Saved data entries
_ _ _
(* ===== verification/F64.v ===== *)
(** * Rust's [f64]

    Binary64 numbers as the Standard Library specifies them, with the operations
    [src/lib.rs] uses: conversion from [u64], division, multiplication and
    [str::parse::<f64>]. *)

From Stdlib Require Import Floats.SpecFloat.
From S2P Require Import Prelude Utf8 RustStr.

Abbreviation f64 := spec_float.

Definition f64_div : f64 -> f64 -> f64 := SFdiv 53 1024.
Definition f64_mul : f64 -> f64 -> f64 := SFmul 53 1024.

(** [n as f64], to the nearest, ties to even. *)
Definition f64_of_u64 (n : Z) : f64 := binary_normalize 53 1024 n 0 false.

Definition is_finite (f : f64) : bool :=
  match f with S754_zero _ | S754_finite _ _ _ => true | _ => false end.

(** The number nearest to [m * 10^e], with a sign; also the value of a literal. *)
Definition f64_of_decimal (neg : bool) (m e : Z) : f64 :=
  if (m =? 0)%Z then S754_zero neg
  else if (0 <=? e)%Z then
    let f := binary_normalize 53 1024 (m * 10 ^ e) 0 false in if neg then SFopp f else f
  else
    let '(q, e', l) := SFdiv_core_binary 53 1024 m 0 (10 ^ (- e)) 0 in
    binary_round_aux 53 1024 neg q e' l.

(** The value of a string of decimal digits. *)
Definition decimal_value (s : bytes) : Z := fold_left (fun v b => v * 10 + (u8 b - 48))%Z s 0%Z.

Definition split_sign (s : bytes) : bool * bytes :=
  match s with
  | b :: r => if b == "-"%byte then (true, r) else if b == "+"%byte then (false, r) else (false, s)
  | [] => (false, [])
  end.

(** The exponent behind the [e]: a sign and at least one digit, to the end. *)
Definition parse_exponent (s : bytes) : option Z :=
  let '(neg, ds) := split_sign s in
  if nonempty ds && forallb is_ascii_digit ds
  then Some (if neg then - decimal_value ds else decimal_value ds)%Z else None.

(** Digits with an optional point, at least one of them, and an exponent. *)
Definition parse_number (neg : bool) (s : bytes) : option f64 :=
  let ip := take_while is_ascii_digit s in
  let r1 := drop_while is_ascii_digit s in
  let '(fp, r2) := match r1 with
                   | b :: t => if b == "."%byte
                               then (take_while is_ascii_digit t, drop_while is_ascii_digit t)
                               else ([], r1)
                   | [] => ([], [])
                   end in
  if negb (nonempty ip) && negb (nonempty fp) then None
  else
    let value e := f64_of_decimal neg (decimal_value (ip ++ fp)) (e - Z.of_nat (length fp)) in
    match r2 with
    | [] => Some (value 0%Z)
    | b :: t => if (b == "e"%byte) || (b == "E"%byte) then value <$> parse_exponent t else None
    end.

(** [s.parse::<f64>()]. *)
Definition parse_f64 (s : bytes) : option f64 :=
  let '(neg, r) := split_sign s in
  let l := to_ascii_lowercase r in
  if (l == str "inf") || (l == str "infinity") then Some (S754_infinity neg)
  else if l == str "nan" then Some S754_nan
  else parse_number neg r.

(** 0.05 is 0x1.999999999999ap-5, and parsing rounds correctly where the decimal is
    no binary fraction. *)
Example f64_literals :
  f64_of_decimal false 5 (-2) = S754_finite false 7205759403792794 (-57)
  /\ parse_f64 (str "0.52") = Some (S754_finite false 4683743612465316 (-53))
  /\ parse_f64 (str "-12.5e1") = Some (f64_of_decimal true 125 0)
  /\ parse_f64 (str ".") = None /\ parse_f64 (str "1e") = None.
Proof. vm_compute. repeat split. Qed.
(* ===== verification/Json.v ===== *)
(** * JSON values

    What the sources use of [serde_json]: the [Value] type, its accessors, its
    object map and the assignment [v[key] = x].  Parsing and printing JSON text
    are parameters of the definitions that use them (class [SerdeJson]). *)

From S2P Require Import Prelude Utf8 RustStr F64.

(** ** Values *)

(** [serde_json::Value].  A number is an integer in [i64] or [u64] range, or a
    finite float; an object lists its entries in iteration order. *)
#[warnings="-register-all"]
Inductive json :=
| JNull
| JBool (b : bool)
| JInt (z : Z)
| JFloat (f : f64)
| JStr (s : bytes)
| JArr (l : list json)
| JObj (m : list (bytes * json)).

(** The order of [String], byte by byte: the iteration order of the object map. *)
Fixpoint bytes_compare (a b : bytes) : comparison :=
  match a, b with
  | [], [] => Eq
  | [], _ :: _ => Lt
  | _ :: _, [] => Gt
  | x :: a', y :: b' => match (u8 x ?= u8 y)%Z with Eq => bytes_compare a' b' | c => c end
  end.

(** [Map::insert]. *)
Fixpoint obj_insert (k : bytes) (v : json) (m : list (bytes * json)) : list (bytes * json) :=
  match m with
  | [] => [(k, v)]
  | (k', v') :: m' =>
    match bytes_compare k k' with
    | Eq => (k, v) :: m'
    | Lt => (k, v) :: (k', v') :: m'
    | Gt => (k', v') :: obj_insert k v m'
    end
  end.

Fixpoint obj_get (k : bytes) (m : list (bytes * json)) : option json :=
  match m with
  | [] => None
  | (k', v) :: m' => if k == k' then Some v else obj_get k m'
  end.

(** A [json!({...})] literal. *)
Definition jobj (fields : list (bytes * json)) : json :=
  JObj (fold_left (fun m kv => obj_insert kv.1 kv.2 m) fields []).

(** [json!(Option<&str>)]. *)
Definition jopt (o : option bytes) : json := match o with Some s => JStr s | None => JNull end.

(** [json!(f64)]: a number that is not finite becomes [null]. *)
Definition jfloat (f : f64) : json := if is_finite f then JFloat f else JNull.

(** ** Accessors *)

Definition get (v : json) (k : bytes) : option json :=
  match v with JObj m => obj_get k m | _ => None end.

Definition as_str (v : json) : option bytes := match v with JStr s => Some s | _ => None end.
Definition as_bool (v : json) : option bool := match v with JBool b => Some b | _ => None end.
Definition as_array (v : json) : option (list json) := match v with JArr l => Some l | _ => None end.
Definition as_object (v : json) : option (list (bytes * json)) :=
  match v with JObj m => Some m | _ => None end.
Definition i64_max : Z := 2 ^ 63 - 1.
Definition as_i64 (v : json) : option Z :=
  match v with JInt z => if (z <=? i64_max)%Z then Some z else None | _ => None end.

(** [v.get(k).and_then(Value::as_str)] and its kin. *)
Definition get_str (v : json) (k : bytes) : option bytes := get v k ≫= as_str.
Definition get_bool (v : json) (k : bytes) : option bool := get v k ≫= as_bool.
Definition get_array (v : json) (k : bytes) : option (list json) := get v k ≫= as_array.

(** [v[k] = x]: an object takes the entry, [null] first becomes an empty object,
    and every other value panics ([None]). *)
Definition index_set (v : json) (k : bytes) (x : json) : option json :=
  match v with
  | JObj m => Some (JObj (obj_insert k x m))
  | JNull => Some (JObj [(k, x)])
  | _ => None
  end.

(** ** JSON text *)

(** [serde_json::from_str::<Value>] and [Value::to_string]. *)
Class SerdeJson := {
  from_str : bytes -> option json;
  to_string : json -> bytes
}.

(** ** Lemmas *)

Lemma bytes_compare_refl a : bytes_compare a a = Eq.
Proof. induction a as [|x a IH]; simpl; [done|]. by rewrite Z.compare_refl. Qed.

Lemma bytes_compare_eq a : forall b, bytes_compare a b = Eq -> a = b.
Proof.
  induction a as [|x a IH]; intros [|y b] H; simpl in H; try done.
  destruct (u8 x ?= u8 y)%Z eqn:Hc; try done.
  apply Z.compare_eq, u8_inj in Hc as ->. f_equal. by apply IH.
Qed.

Lemma obj_get_insert k v m : obj_get k (obj_insert k v m) = Some v.
Proof.
  induction m as [|[k' v'] m IH]; simpl; [by rewrite bool_decide_eq_true_2|].
  destruct (bytes_compare k k') eqn:Hc; simpl.
  - by rewrite bool_decide_eq_true_2.
  - by rewrite bool_decide_eq_true_2.
  - rewrite bool_decide_eq_false_2; [done|]. intros <-. by rewrite bytes_compare_refl in Hc.
Qed.

Lemma obj_get_insert_ne k k' v m : k <> k' -> obj_get k (obj_insert k' v m) = obj_get k m.
Proof.
  intros Hk. induction m as [|[k1 v1] m IH]; simpl; [by rewrite bool_decide_eq_false_2|].
  destruct (bytes_compare k' k1) eqn:Hc; simpl.
  - apply bytes_compare_eq in Hc as <-. by rewrite !bool_decide_eq_false_2.
  - by rewrite (bool_decide_eq_false_2 (k = k')).
  - by case_bool_decide.
Qed.

Lemma get_index_set v k x v' : index_set v k x = Some v' -> get v' k = Some x.
Proof.
  destruct v; simpl; intros; simplify_eq; simpl.
  - by rewrite bool_decide_eq_true_2.
  - apply obj_get_insert.
Qed.

Lemma get_index_set_ne v k k' x v' :
  k <> k' -> index_set v k' x = Some v' -> get v' k = get v k.
Proof.
  intros Hk. destruct v; simpl; intros; simplify_eq; simpl.
  - by rewrite bool_decide_eq_false_2.
  - by apply obj_get_insert_ne.
Qed.

(** ** Well-formed values

    What a [Value] of [serde_json] can be: integers in the range of [i64] and [u64],
    finite floats, and objects whose keys strictly increase, so that no key occurs
    twice. *)

Fixpoint sorted_keys {A} (m : list (bytes * A)) : bool :=
  match m with
  | (k, _) :: (((k', _) :: _) as r) =>
    match bytes_compare k k' with Lt => sorted_keys r | _ => false end
  | _ => true
  end.

Fixpoint wf_json (v : json) : bool :=
  match v with
  | JInt z => (- 2 ^ 63 <=? z)%Z && (z <? 2 ^ 64)%Z
  | JFloat f => is_finite f
  | JArr l => forallb wf_json l
  | JObj m => sorted_keys m && forallb (fun kv => wf_json kv.2) m
  | _ => true
  end.

Lemma bytes_compare_opp a : forall b, bytes_compare b a = CompOpp (bytes_compare a b).
Proof.
  induction a as [|x a IH]; intros [|y b]; simpl; try done.
  rewrite Z.compare_antisym. destruct (u8 x ?= u8 y)%Z; simpl; [apply IH|done|done].
Qed.

Lemma sorted_keys_cons {A} k (v : A) m :
  sorted_keys ((k, v) :: m) = true <->
  sorted_keys m = true /\ (forall k' v' r, m = (k', v') :: r -> bytes_compare k k' = Lt).
Proof.
  destruct m as [|[k' v'] r]; [by split|]. cbn [sorted_keys]. split.
  - destruct (bytes_compare k k') eqn:Hc; [done| |done]. intros Hs. split; [done|].
    by intros k1 v1 r1 [= <- <- <-].
  - intros [Hs Hk]. by rewrite (Hk k' v' r eq_refl).
Qed.

(** Inserting keeps the keys in order. *)
Lemma obj_insert_sorted k v m : sorted_keys m = true -> sorted_keys (obj_insert k v m) = true.
Proof.
  induction m as [|[k' v'] m IH]; [done|]. intros Hs. cbn [obj_insert].
  pose proof Hs as [Hm Hh]%sorted_keys_cons.
  destruct (bytes_compare k k') eqn:Hc.
  - apply bytes_compare_eq in Hc as <-. by apply sorted_keys_cons.
  - apply sorted_keys_cons. split; [done|]. by intros k1 v1 r [= <- <- <-].
  - apply sorted_keys_cons. split; [by apply IH|]. intros k1 v1 r Hr.
    assert (bytes_compare k' k = Lt) as Hgt by by rewrite bytes_compare_opp, Hc.
    destruct m as [|[k2 v2] m]; cbn [obj_insert] in Hr; [by injection Hr as <- _ _|].
    destruct (bytes_compare k k2); injection Hr as <- _ _; [done|done|by eapply Hh].
Qed.

Lemma obj_insert_wf k v m : wf_json (JObj m) = true -> wf_json v = true -> wf_json (JObj (obj_insert k v m)) = true.
Proof.
  cbn [wf_json]. intros [Hs Hv]%andb_true_iff Hw. apply andb_true_iff. split; [by apply obj_insert_sorted|].
  clear Hs. induction m as [|[k' v'] m IH]; cbn [obj_insert forallb snd] in *; [by rewrite Hw|].
  apply andb_true_iff in Hv as [Hv' Hm].
  destruct (bytes_compare k k'); cbn [forallb snd]; by rewrite ?Hw, ?Hv', ?Hm, ?IH.
Qed.

(** A literal's fields may come in any order. *)
Lemma jobj_wf fields : forallb (fun kv => wf_json kv.2) fields = true -> wf_json (jobj fields) = true.
Proof.
  unfold jobj. assert (forall m, wf_json (JObj m) = true -> forallb (fun kv => wf_json kv.2) fields = true ->
    wf_json (JObj (fold_left (fun m kv => obj_insert kv.1 kv.2 m) fields m)) = true) as Hm; [|by apply Hm].
  induction fields as [|[k v] fields IH]; [done|]. intros m Hm [Hv Hf]%andb_true_iff. cbn [fold_left].
  apply IH; [|done]. by apply obj_insert_wf.
Qed.

Lemma index_set_wf v k x v' :
  wf_json v = true -> wf_json x = true -> index_set v k x = Some v' -> wf_json v' = true.
Proof.
  destruct v; intros Hv Hx Hs; try done; simpl in Hs; injection Hs as <-.
  - cbn [wf_json sorted_keys forallb snd]. by rewrite Hx.
  - by apply obj_insert_wf.
Qed.

Lemma get_wf v k x : wf_json v = true -> get v k = Some x -> wf_json x = true.
Proof.
  destruct v as [| | | | | |m]; try done. cbn [wf_json get]. intros [_ Hf]%andb_true_iff.
  induction m as [|[k' v'] m IH]; [done|]. cbn [obj_get forallb snd] in *.
  apply andb_true_iff in Hf as [Hv Hm]. case_bool_decide; [by intros [= <-]|by apply IH].
Qed.

Lemma jfloat_wf f : wf_json (jfloat f) = true.
Proof. unfold jfloat. by destruct (is_finite f) eqn:Hf. Qed.

Lemma jopt_wf o : wf_json (jopt o) = true.
Proof. by destruct o. Qed.

(** Parsing yields well-formed values: a repeated key keeps its last value. *)
Class SerdeJsonTyped (S : SerdeJson) := {
  from_str_wf : forall s v, from_str s = Some v -> wf_json v = true
}.
(** The body of the loop after a read of [bs] bytes, up to its [break]s: the
    new locals, or the value to return. *)
Definition read_step (st : reader) (bs : bytes) : reader + option HttpRequest :=
  let data' := data st ++ bs in
  if (MAX_REQUEST_BYTES <? Z.of_nat (length data'))%Z then inr None
  else
    let st' :=
      match header_end st with
      | Some _ => {| data := data'; header_end := header_end st; want := want st |}
      | None =>
        match head_position data' with
        | Some p => {| data := data'; header_end := Some (p + 4)%nat;
                       want := content_length data' (p + 4) |}
        | None => {| data := data'; header_end := None; want := want st |}
        end
      end in
    match header_end st' with
    | Some h =>
      if (usize_add (Z.of_nat h) (want st') <=? Z.of_nat (length data'))%Z
      then inr (parse_http_request data')
      else inl st'
    | None => inl st'
    end.

Fixpoint read_loop (deadline : Z) (st : reader) (ticks : list tick) : read_outcome :=
  match ticks with
  | [] => Waiting
  | t :: ts =>
    if (deadline <? t_now t)%Z then Returned None
    else match t_read t with
         | ReadErr => Returned None
         | ReadOk [] => Returned (parse_http_request (data st))
         | ReadOk bs =>
           match read_step st bs with
           | inl st' => read_loop deadline st' ts
           | inr v => Returned v
           end
         end
  end.

Definition reader_init : reader := {| data := []; header_end := None; want := 0 |}.

Definition read_http_request (now : Z) (ticks : list tick) : read_outcome :=
  read_loop (now + REQUEST_DEADLINE) reader_init ticks.

(** ** Lemmas: the end of the head *)

Definition CRLF : bytes := [x0d; x0a].
#[global] Arguments CRLF : simpl never.

(** A line of a request's head: nonempty, without CR and LF. *)
Definition text_line (l : bytes) : Prop :=
  l <> [] /\ Forall (fun b => b <> x0d /\ b <> x0a) l.

Lemma head_position_skip l r :
  Forall (fun b => b <> x0d /\ b <> x0a) l ->
  head_position (l ++ r) = (fun p => (length l + p)%nat) <$> head_position r.
Proof.
  unfold head_position. induction 1 as [|b l [Hb _] _ IH]; simpl.
  { by destruct (find_sub CRLFCRLF r). }
  rewrite bool_decide_eq_false_2 by congruence. simpl. rewrite IH.
  by destruct (find_sub CRLFCRLF r).
Qed.

Lemma head_position_crlf l r :
  text_line l ->
  head_position (CRLF ++ l ++ r) = (fun p => (2 + p)%nat) <$> head_position (l ++ r).
Proof.
  intros [Hne Hl]. destruct l as [|b l]; [done|]. inversion Hl as [|? ? [Hb _] _]; subst.
  unfold head_position, CRLF, CRLFCRLF. simpl.
  repeat (rewrite ?(bool_decide_eq_false_2 (x0d = b)) by congruence; simpl).
  by destruct (find_sub _ (l ++ r)).
Qed.

Abbreviation head_text ls := (concat (map (fun l => l ++ CRLF) ls)).

(** The blank line that ends a head is found where the head ends. *)
Lemma head_position_text ls t :
  ls <> [] -> Forall text_line ls ->
  exists p, head_position (head_text ls ++ CRLF ++ t) = Some p
            /\ (p + 4)%nat = length (head_text ls ++ CRLF).
Proof.
  intros Hne Hls. induction Hls as [|l ls Hl Hls IH]; [done|].
  cbn [map concat]. rewrite <- !app_assoc. rewrite head_position_skip by apply Hl.
  destruct ls as [|l' ls].
  - exists (length l). split; [simpl; f_equal; lia|].
    rewrite !length_app. simpl. lia.
  - destruct IH as (p & Hp & Hlen); [done|]. inversion Hls; subst.
    cbn [map concat] in *. rewrite <- !app_assoc in *.
    rewrite head_position_crlf by done. rewrite Hp. exists (length l + (2 + p))%nat.
    split; [done|]. rewrite !length_app in *. simpl in *. lia.
Qed.
(* ===== verification/RateLimit.v ===== *)
(** * [src/web.rs]: per-address rate limiting

    The two sliding windows of [RateWindows].  Every function takes the instant
    its [Instant::now()] reads and returns the map it leaves under the mutex. *)

From S2P Require Import Prelude Net.

Abbreviation hits_map := (gmap IpAddr (list Z)).

(** [struct RateWindows] *)
Record RateWindows := mk_windows {
  general : hits_map;
  auth_fail : hits_map
}.

Definition RATE_LIMIT_init : RateWindows := {| general := ∅; auth_fail := ∅ |}.

Definition RATE_GENERAL_LIMIT : nat := 120.
Definition RATE_GENERAL_WINDOW : Z := from_secs 60.
Definition RATE_AUTH_FAIL_LIMIT : nat := 20.
Definition RATE_AUTH_FAIL_WINDOW : Z := from_secs 300.

(** The hits an address has, [map.entry(ip).or_default()]. *)
Definition hits_of (map : hits_map) (ip : IpAddr) : list Z := default [] (map !! ip).

(** [map.retain(|_, v| !v.is_empty())] *)
Definition drop_empty (map : hits_map) : hits_map := filter (fun kv => kv.2 <> []) map.

Definition rate_check (map : hits_map) (ip : IpAddr) (now window : Z) (limit : nat)
  : bool * hits_map :=
  let hits := List.filter (live window now) (hits_of map ip) in
  if (limit <=? length hits)%nat then (false, <[ip := hits]> map)
  else (true, drop_empty (<[ip := hits ++ [now]]> map)).

(** [true] means "reject with 429". *)
Definition rate_limited (w : RateWindows) (ip : IpAddr) (now : Z) : bool * RateWindows :=
  let r := rate_check (general w) ip now RATE_GENERAL_WINDOW RATE_GENERAL_LIMIT in
  (negb (fst r), {| general := snd r; auth_fail := auth_fail w |}).

Definition auth_failures_exceeded (w : RateWindows) (ip : IpAddr) (now : Z) : bool * RateWindows :=
  let hits := List.filter (live RATE_AUTH_FAIL_WINDOW now) (hits_of (auth_fail w) ip) in
  ((RATE_AUTH_FAIL_LIMIT <=? length hits)%nat,
   {| general := general w; auth_fail := <[ip := hits]> (auth_fail w) |}).

Definition record_auth_failure (w : RateWindows) (ip : IpAddr) (now : Z) : RateWindows :=
  {| general := general w;
     auth_fail := <[ip := hits_of (auth_fail w) ip ++ [now]]> (auth_fail w) |}.

(** ** The specification: a log nobody prunes *)

Definition hit_log := list (IpAddr * Z).

(** The instants the log holds for one address. *)
Definition log_of (log : hit_log) (ip : IpAddr) : list Z :=
  filter_map (fun e => if e.1 == ip then Some e.2 else None) log.

Definition recent (log : hit_log) (ip : IpAddr) (window now : Z) : nat :=
  length (List.filter (live window now) (log_of log ip)).

(** The map and the log count the same from instant [T] on. *)
Definition tracks (window : Z) (map : hits_map) (log : hit_log) (T : Z) : Prop :=
  forall ip now, (T <= now)%Z ->
    List.filter (live window now) (hits_of map ip) =
    List.filter (live window now) (log_of log ip).

Lemma tracks_init window T : tracks window ∅ [] T.
Proof. intros ip now _. unfold hits_of. by rewrite lookup_empty. Qed.

Lemma tracks_later window map log T T' :
  (T <= T')%Z -> tracks window map log T -> tracks window map log T'.
Proof. intros HT Ht ip now Hnow. apply Ht. lia. Qed.

Lemma hits_of_insert map ip hs ip' :
  hits_of (<[ip := hs]> map) ip' = if ip == ip' then hs else hits_of map ip'.
Proof. unfold hits_of. rewrite lookup_insert. by repeat case_decide || case_bool_decide. Qed.

Lemma hits_of_drop_empty map ip : hits_of (drop_empty map) ip = hits_of map ip.
Proof.
  unfold hits_of, drop_empty. destruct (map !! ip) as [hs|] eqn:E.
  - destruct (decide (hs = [])) as [->|Hne].
    + rewrite map_lookup_filter_None_2; [done|]. right. naive_solver.
    + rewrite (map_lookup_filter_Some_2 _ map ip hs); done.
  - rewrite map_lookup_filter_None_2; [done|by left].
Qed.

Lemma log_of_snoc log ip t ip' :
  log_of (log ++ [(ip, t)]) ip' = log_of log ip' ++ (if ip == ip' then [t] else []).
Proof. unfold log_of, filter_map. rewrite omap_app. simpl. by case_bool_decide. Qed.

(** Pruning an address at [now] keeps the correspondence from [now] on. *)
Lemma tracks_prune window map log T now ip :
  (T <= now)%Z -> tracks window map log T ->
  tracks window (<[ip := List.filter (live window now) (hits_of map ip)]> map) log now.
Proof.
  intros HT H ip' now' Hnow. rewrite hits_of_insert. case_bool_decide as Heq; [subst ip'|].
  - rewrite filter_live_live by done. apply H. lia.
  - apply H. lia.
Qed.

(** Recording a hit at [now], with or without pruning first. *)
Lemma tracks_push window map log T now ip hs :
  (T <= now)%Z -> tracks window map log T ->
  hs = List.filter (live window now) (hits_of map ip) \/ hs = hits_of map ip ->
  tracks window (<[ip := hs ++ [now]]> map) (log ++ [(ip, now)]) now.
Proof.
  intros HT H Hhs ip' now' Hnow. rewrite hits_of_insert, log_of_snoc.
  case_bool_decide as Heq; [subst ip'|].
  - rewrite !filter_app, <- H by lia.
    destruct Hhs as [-> | ->]; [rewrite filter_live_live by done|]; done.
  - rewrite app_nil_r. apply H. lia.
Qed.

(** ** The general limit against its specification *)

Section general_limit.
Context (window : Z) (limit : nat).

(** A sequence of calls, each an address and an instant, on the program's map. *)
Fixpoint rate_run (map : hits_map) (calls : list (IpAddr * Z)) : list bool :=
  match calls with
  | [] => []
  | (ip, now) :: cs =>
    let r := rate_check map ip now window limit in fst r :: rate_run (snd r) cs
  end.

(** The same calls on the log: accept, and record, while fewer than [limit]
    accepted hits of the address lie within the window. *)
Fixpoint ideal_run (log : hit_log) (calls : list (IpAddr * Z)) : list bool :=
  match calls with
  | [] => []
  | (ip, now) :: cs =>
    let ok := (recent log ip window now <? limit)%nat in
    ok :: ideal_run (if ok then log ++ [(ip, now)] else log) cs
  end.

(** The hits of the calls that were accepted. *)
Definition accepted (calls : list (IpAddr * Z)) (answers : list bool) : hit_log :=
  filter_map (fun ca : (IpAddr * Z) * bool => if ca.2 then Some ca.1 else None)
             (zip calls answers).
_ _ _
=== TASK GOAL ===
The answer must be every line of the entries that includes the word "subst".

=== RESPONSE BELOW ===
  intros [Hne Hl]. destruct l as [|b l]; [done|]. inversion Hl as [|? ? [Hb _] _]; subst.
  - destruct IH as (p & Hp & Hlen); [done|]. inversion Hls; subst.
  intros HT H ip' now' Hnow. rewrite hits_of_insert. case_bool_decide as Heq; [subst ip'|].
  case_bool_decide as Heq; [subst ip'|].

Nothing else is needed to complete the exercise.